The third pitch we started from a small and ice cold cave, from where I couldn’t see how the rest of the route would go. Getting out of the cave was tricky and exposed and I was literally telling myself that I was a badass while I was finding my way out of it. Even with my hands hurting, I managed to get around the ice and onto the route nicely and continued to climb fairly well. Nothing dropped, no slipping. I thought this was the last pitch and gave it my all, reaching the belay cheering - that was awesome! Then I looked up and discovered there was a whole pitch left to climb, and not an easy one either. “Do you still have energy for that”? My friend asked. “No, absolutely not… Let’s do it!” was my reply.
And it was hard. SO hard. I was absolutely freezing and very tired already. And then, on the first little bit of the pitch, on a few meters of vertical ice, I managed to slip off and lose one of my axes. SHIT. I saw it dropping down, bouncing, and ending up in some snow on the ledge. I shouted for slack, of which there wasn’t much, and was barely able to reach the area in which I had seen the axe fall. But I couldn’t see it. I scraped through the snow with my feet, but no axe. I was ready to cry and give up and tell my friend he’d have to come down when I gave it one last shot and found the axe buried in the snow. I was happy, but it also meant: I had to climb.

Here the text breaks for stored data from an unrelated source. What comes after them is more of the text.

(** [renamed]: the result of the renaming; [salvaged]: what [Salvage] returns and appends; [opened]: the result of opening
    the new file; [begun]: a transaction was begun (otherwise a null pointer is committed: [None]); [put n]: what the n-th
    [put] returns.  The result, and the records given to [put]. *)
Definition Recover (renamed : Z) (salvaged : bool * list (bytes * bytes)) (opened : Z) (begun : bool) (put : nat -> Z)
    (fOnlyKeys : bool) (dummy : CWallet) : option (bool * list (bytes * bytes)) :=
  if negb (renamed =? 0) then Some (false, [])
  else
    let '(allOK, rows) := salvaged in
    if bool_decide (rows = []) then Some (false, [])
    else if 0 <? opened then Some (false, [])
    else
      let rs := recover_loop fOnlyKeys rows dummy in
      if negb begun then None
      else Some (allOK && forallb (fun n => negb (0 <? put n)) (seq 0 (length rs)), rs).
End Load.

With renewed determination I started the vertical ice and got halfway the pitch with relative ease considering my exhaustion. I had a little rest and continued, but felt absolutely spent. Every axe placement was hard. My calves were burning. Taking out the ice screws was an excruciating effort. My arms could barely lift the axes anymore. It was getting dark. I knew I had to get on with it. I was so scared that my hands would slip off the axes and I would lose them, or that I wouldn’t be able to grip a screw hard enough. I wasn’t sure if I could do it. If I’d slid down a bit of the wall, Í’m not sure if I would have the energy to get back up. I asked my friend to keep the belay very tight and struggled onwards on the last few meters. It felt like pure survival, and I had to find strength in one of those hidden sources you rarely take from.

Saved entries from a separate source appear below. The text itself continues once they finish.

Section Views.
Context `{CoinCodec} `{ChainFormat} (failure : nat -> option Failure).
Abbreviation L := (X LevelDB).

(** ** Coins *)

Definition coin_key (txid : uint256) : bytes := 99 :: ser_hash txid.          (* 'c' *)
Definition best_key : bytes := [66].                                           (* 'B' *)

(** [None]: the assertion of [CCoins::Serialize] fails. *)
Definition BatchWriteCoins (batch : list BatchOp) (hash : uint256) (coins : CCoins) : option (list BatchOp) :=
  if CCoins.IsPruned coins then Some (batch ++ [Delete (coin_key hash)])
  else v ← CCoins.Serialize coins; Some (batch ++ [Put (coin_key hash) v]).
Definition BatchWriteHashBestChain (batch : list BatchOp) (hash : uint256) : list BatchOp := batch ++ [Put best_key (ser_hash hash)].

Definition parse_coins (v : bytes) : option CCoins := fst <$> CCoins.Unserialize v.
Definition parse_hash (v : bytes) : option uint256 := fst <$> unser_hash v.

Definition GetCoins (txid : uint256) : L (option CCoins) := Read failure (coin_key txid) parse_coins.
Definition SetCoins (txid : uint256) (coins : CCoins) : L bool :=
  b <~ X.lift (BatchWriteCoins [] txid coins) ;; WriteBatch failure b.
Definition HaveCoins (txid : uint256) : L bool := Exists failure (coin_key txid).

(** The index of the best block, if [mapBlockIndex] knows it. *)
Definition GetBestBlock (mapBlockIndex : gset uint256) : L (option uint256) :=
  h <~ Read failure best_key parse_hash ;;
  X.ret (h ← h; if bool_decide (h ∈ mapBlockIndex) then Some h else None).
Definition SetBestBlock (hash : uint256) : L bool := WriteBatch failure (BatchWriteHashBestChain [] hash).

(** A walk over a map in the order of its keys. *)
Definition hash_le {A} (p q : uint256 * A) : Prop := p.1 <= q.1.
#[local] Instance hash_le_dec {A} (p q : uint256 * A) : Decision (hash_le p q).
Proof. unfold hash_le. apply _. Defined.
Definition walk {A} (m : gmap uint256 A) : list (uint256 * A) := merge_sort hash_le (map_to_list m).

Fixpoint batch_coins (l : list (uint256 * CCoins)) (batch : list BatchOp) : option (list BatchOp) :=
  match l with
  | [] => Some batch
  | (h, c) :: l' => batch ← BatchWriteCoins batch h c; batch_coins l' batch
  end.
Definition BatchWrite (mapCoins : gmap uint256 CCoins) (pindex : option uint256) : L bool :=
  b <~ X.lift (batch_coins (walk mapCoins) []) ;;
  WriteBatch failure (match pindex with Some h => BatchWriteHashBestChain b h | None => b end).

(** ** Statistics of the coins *)

Record CCoinsStats := mkStats {
  st_nHeight : Z; st_hashBlock : uint256; nTransactions : Z; nTransactionOutputs : Z; nSerializedSize : Z;
  hashed : bytes; nTotalAmount : Z }.

(** The loop over the outputs from [i] on: the outputs counted, what is hashed, and the amount. *)
Fixpoint stat_outs (i : Z) (l : list CTxOut) (n : Z) (ss : bytes) (nTotal : Z) : Z * bytes * Z :=
  match l with
  | [] => (n, ss, nTotal)
  | out :: l' =>
    if negb (CTxOut.IsNull out) then stat_outs (i + 1) l' (u64 (n + 1)) (ss ++ ser_VARINT (i + 1) ++ ser_out out) (s64 (nTotal + nValue out))
    else stat_outs (i + 1) l' n ss nTotal
  end.

(** A record: [None]: an exception, which is caught. *)
Definition stat_record (st : CCoinsStats) (r : bytes * bytes) : option CCoinsStats :=
  match r.1 with
  | [] => None
  | chType :: k =>
    if chType =? 99 then
      coins ← parse_coins r.2;
      '(txhash, _) ← unser_hash k;
      let ss := hashed st ++ ser_hash txhash ++ ser_VARINT (cc_nVersion coins) ++ [if fCoinBase coins then 99 else 110] ++ ser_VARINT (cc_nHeight coins) in
      let '(n, ss, total) := stat_outs 0 (cc_vout coins) (nTransactionOutputs st) ss (nTotalAmount st) in
      Some (mkStats (st_nHeight st) (st_hashBlock st) (u64 (nTransactions st + 1)) n
              (u64 (nSerializedSize st + 32 + lenZ r.2)) (ss ++ ser_VARINT 0) total)
    else Some st
  end.
Fixpoint stat_loop (l : list (bytes * bytes)) (st : CCoinsStats) : option CCoinsStats :=
  match l with [] => Some st | r :: l' => st ← stat_record st r; stat_loop l' st end.

(** The records of an iterator, in the order of their keys. *)
Definition key_le (p q : bytes * bytes) : Prop := Db.string_leb p.1 q.1 = true.
#[local] Instance key_le_dec p q : Decision (key_le p q).
Proof. unfold key_le. apply _. Defined.
Definition iterator (m : gmap bytes bytes) : list (bytes * bytes) := merge_sort key_le (map_to_list m).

When I FINALLY reached the top, it was dark. That not fully being a surprise, we had brought torches. We abseiled 3 pitches down in the dark, which was challenging for my tired hands, and then had to make our way back down on the steep snow. I slid down most of that route on my ass, which was fast and fun but still not enough to keep up with my super speedy friend. When we finally got back I was so happy that we had access to a shower one more night! My fingers and toes turned purple under the hot water. I was blissfully exhausted and excited to have completed such a big day. But also: I really need a rest now.